Vulich had until the end of the day Thursday to veto, sign or allow the resolution to go into effect without his signature. Farwell’s last day with the city was Thursday, the same day his severance package was set to be in effect.
Vulich’s veto doesn’t entirely resolve the matter as it could be overridden. Five of the seven council members would need to vote in favor of the resolution calling for a six-month severance package within 30 days to override the veto. If it was overridden, the resolution would immediately be effective.
However, the council voting on the override would not be the same council that approved the settlement agreement on Dec. 20. Four new council members were sworn in Thursday. The new members will meet for the first council meeting on Jan. 14.

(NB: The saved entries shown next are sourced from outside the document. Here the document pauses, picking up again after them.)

(** * Chains of containers

    A [netsnmp_container] of a chain: the implementation with its state, whether
    there is memory the next time it asks, and the filter, if one is set.  A chain is
    the list of its containers from the first one; the functions below get to its
    ends by [prev] and [next] whatever container they are given. *)
Record container (E : Type) : Type := mkcontainer {
  c_type : Type;
  c_ops : ContainerOps E c_type;
  c_state : c_type;
  c_memory : bool;
  insert_filter : option (E -> Z)
}.
Arguments mkcontainer {E}. Arguments c_type {E}. Arguments c_ops {E}. Arguments c_state {E}. Arguments c_memory {E}. Arguments insert_filter {E}.

Section chain.
Context {E : Type}.
Implicit Types (c : container E) (k : E).

Definition set_state c (s : c_type c) : container E := mkcontainer (c_type c) (c_ops c) s (c_memory c) (insert_filter c).

(** [x->insert_filter && x->insert_filter(x, k) == 1] *)
Definition filtered k c : bool := match insert_filter c with Some f => f k =? 1 | None => false end.

(** [x->insert(x, k)] *)
Definition insert_one k c : option (Z * container E) := '(rc, s) ← @c_insert _ _ (c_ops c) (c_memory c) k (c_state c); Some (rc, set_state c s).
Definition remove_one k c : option (Z * container E) := '(rc, s) ← @c_remove _ _ (c_ops c) k (c_state c); Some (rc, set_state c s).

Fixpoint CONTAINER_INSERT_HELPER (cs : list (container E)) k : option (Z * list (container E)) :=
  match cs with
  | [] => Some (0, [])
  | x :: next =>
    if filtered k x then '(rc, next) ← CONTAINER_INSERT_HELPER next k; Some (rc, x :: next)
    else
      '(rc, x) ← insert_one k x;
      if negb (rc =? 0) then Some (rc, x :: next)
      else
        '(rc, next) ← CONTAINER_INSERT_HELPER next k;
        if negb (rc =? 0) then '(_, x) ← remove_one k x; Some (rc, x :: next)
        else Some (rc, x :: next)
  end.

Definition CONTAINER_INSERT (cs : list (container E)) k : option (Z * list (container E)) := CONTAINER_INSERT_HELPER cs k.

(** From the last container to the first. *)
Fixpoint CONTAINER_REMOVE (cs : list (container E)) k : option (Z * list (container E)) :=
  match cs with
  | [] => Some (0, [])
  | x :: next =>
    '(rc, next) ← CONTAINER_REMOVE next k;
    '(rc2, x) ← remove_one k x;
    Some (if negb (rc2 =? 0) && negb (bool_decide (is_Some (insert_filter x))) then rc2 else rc, x :: next)
  end.

Definition clear_one (f : bool) c : option (list E * container E) := '(l, s) ← @c_clear _ _ (c_ops c) f (c_state c); Some (l, set_state c s).

(** [f] is called for the entries of the first container only. *)
Definition CONTAINER_CLEAR (cs : list (container E)) (f : bool) : option (list E * list (container E)) :=
  match cs with
  | [] => None
  | x :: next =>
    next ← mapM (fun c => snd <$> clear_one false c) next;
    '(l, x) ← clear_one f x; Some (l, x :: next)
  end.

(** [None] is the null pointer. *)
Definition netsnmp_container_add_index (primary : list (container E)) (new_index : option (container E)) : list (container E) :=
  match new_index with Some c => match primary with [] => [] | _ => primary ++ [c] end | None => primary end.
End chain.

(** * Sequences of operations

    What a container answers, and the answers the entries it holds allow. *)
Inductive operation (E : Type) : Type :=
| Insert (mem : bool) (e : E) | Remove (k : E) | Find (k : E) | FindNext (k : option E) | Size | ForEach | Clear (f : bool).
Arguments Insert {E}. Arguments Remove {E}. Arguments Find {E}. Arguments FindNext {E}. Arguments Size {E}. Arguments ForEach {E}. Arguments Clear {E}.

Inductive answer (E : Type) : Type := Code (rc : Z) | Entry (o : option E) | Entries (l : list E).
Arguments Code {E}. Arguments Entry {E}. Arguments Entries {E}.

Definition perform_op {E S} (O : ContainerOps E S) (op : operation E) : M S (answer E) :=
  match op with
  | Insert mem e => rc ← c_insert mem e; mret (Code rc)
  | Remove k => rc ← c_remove k; mret (Code rc)
  | Find k => x ← c_find k; mret (Entry x)
  | FindNext k => x ← c_find_next k; mret (Entry x)
  | Size => n ← c_size; mret (Code n)
  | ForEach => l ← c_for_each; mret (Entries l)
  | Clear f => l ← c_clear f; mret (Entries l)
  end.

Fixpoint perform_all {E S} (O : ContainerOps E S) (ops : list (operation E)) : M S (list (answer E)) :=
  match ops with
  | [] => mret []
  | op :: ops => a ← perform_op O op; l ← perform_all O ops; mret (a :: l)
  end.

(** The specification: a multiset of entries, [l] before and [l'] after the
    operation; [u] and [o] tell whether keys are unique and entries ordered. *)
Definition answers {E} (cmp : E -> E -> Z) (u o : bool) (op : operation E) (l : list E) (a : answer E) (l' : list E) : Prop :=
  match op, a with
  | Insert mem e, Code rc =>
    rc = 0 /\ l' ≡ₚ e :: l /\ (u = true -> unmatched cmp e l) \/ rc <> 0 /\ l' ≡ₚ l /\ (mem = false \/ u = true /\ ~ unmatched cmp e l)
  | Remove k, Code rc =>
    (exists x, cmp x k = 0 /\ l ≡ₚ x :: l' /\ rc = 0) \/ unmatched cmp k l /\ l' ≡ₚ l /\ (rc <> 0 \/ l = [])
  | Find k, Entry r => l' ≡ₚ l /\ match r with Some x => x ∈ l /\ cmp x k = 0 | None => unmatched cmp k l end
  | FindNext k, Entry r => l' ≡ₚ l /\ (forall x, r = Some x -> x ∈ l) /\ (o = true -> is_next cmp k l r)
  | Size, Code n => l' = l /\ n = Z.of_nat (length l)
  | ForEach, Entries r => l' ≡ₚ l /\ r ≡ₚ l /\ (o = true -> sorted cmp r)
  | Clear f, Entries r => l' = [] /\ r ≡ₚ (if f then l else [])
  | _, _ => False
  end.

Fixpoint all_answers {E} (cmp : E -> E -> Z) (u o : bool) (ops : list (operation E)) (l : list E) (rs : list (answer E)) (l' : list E) : Prop :=
  match ops, rs with
  | [], [] => l' = l
  | op :: ops, a :: rs => exists l1, answers cmp u o op l a l1 /\ all_answers cmp u o ops l1 rs l'
  | _, _ => False
  end.

(** How many entries the operations may add. *)
Fixpoint insertions {E} (ops : list (operation E)) : nat :=
  match ops with [] => 0 | Insert _ _ :: ops => S (insertions ops) | _ :: ops => insertions ops end.

Section refinement.
Context {E S : Type} {O : ContainerOps E S} {cmp : E -> E -> Z} (L : ContainerLaws O cmp).

Lemma perform_runs op s : invariant s -> (unique s = true -> distinct cmp (entries s)) -> Z.of_nat (length (entries s)) < 2 ^ 30 ->
  runs (perform_op O op) (fun a s' => alike s s' /\ answers cmp (unique s) (ordered s) op (entries s) a (entries s')) s.
Proof.
  intros Hi Hd Hl. destruct op; cbn; run.
  - run_by (by apply cl_insert) as rc s' [Ha H]. run. by split.
  - run_by (by apply cl_remove) as rc s' [Ha H]. run. by split.
  - run_by (by apply cl_find) as r s' [Ha H]. run. by split.
  - run_by (by apply cl_find_next) as r s' (Ha & Hp & Hin & H). run. split; [done|]. split_and!; [done|done|auto].
  - run_by (by apply cl_size) as n s' [-> ->]. run. by split.
  - run_by (by apply cl_for_each) as l s' [Ha H]. run. by split.
  - run_by (by apply cl_clear) as l s' [Ha H]. run. by split.
Qed.

Lemma answers_length u o op l a l' : answers cmp u o op l a l' -> (length l' <= length l + insertions [op])%nat.
Proof.
  destruct op, a; cbn; try done.
  - intros [(_ & -> & _)|(_ & -> & _)]; cbn; lia.
  - intros [(x & _ & -> & _)|(_ & -> & _)]; cbn; lia.
  - intros [-> _]. lia.
  - intros [-> _]. lia.
  - intros [-> _]. lia.
  - intros [-> _]. lia.
  - intros [-> _]. cbn. lia.
Qed.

Current At-large Coucilman John Rowland and Ward 1 Councilwoman Julie Allesee voted in favor of the three-month amendment during the Dec. 20 meeting. When asked about overriding the veto, Rowland said he would have to wait and see, instead focusing on his disapproval of the mayor’s action.
“I’m disappointed the mayor would do something silly like this over $28,000. He’s been in office for years and the city has acquired millions of dollars in debt. I find it funny he’s now becoming a watchdog of the city’s money after running the train into the ditch,” Rowland said.
Rowland also decried the mayor’s use of a veto on a contract between one of the two employees hired by the council, the other being the city administrator.
“How can he veto something that by contract calls for only the council,” Rowland said. “Clearly he has no authority.”
According to Iowa Code, the mayor can veto an amendment, resolution or ordinance within 14 days as long as he is not entitled to vote at the time of passage. The mayor is required to issue a written statement for his reasons to the council members.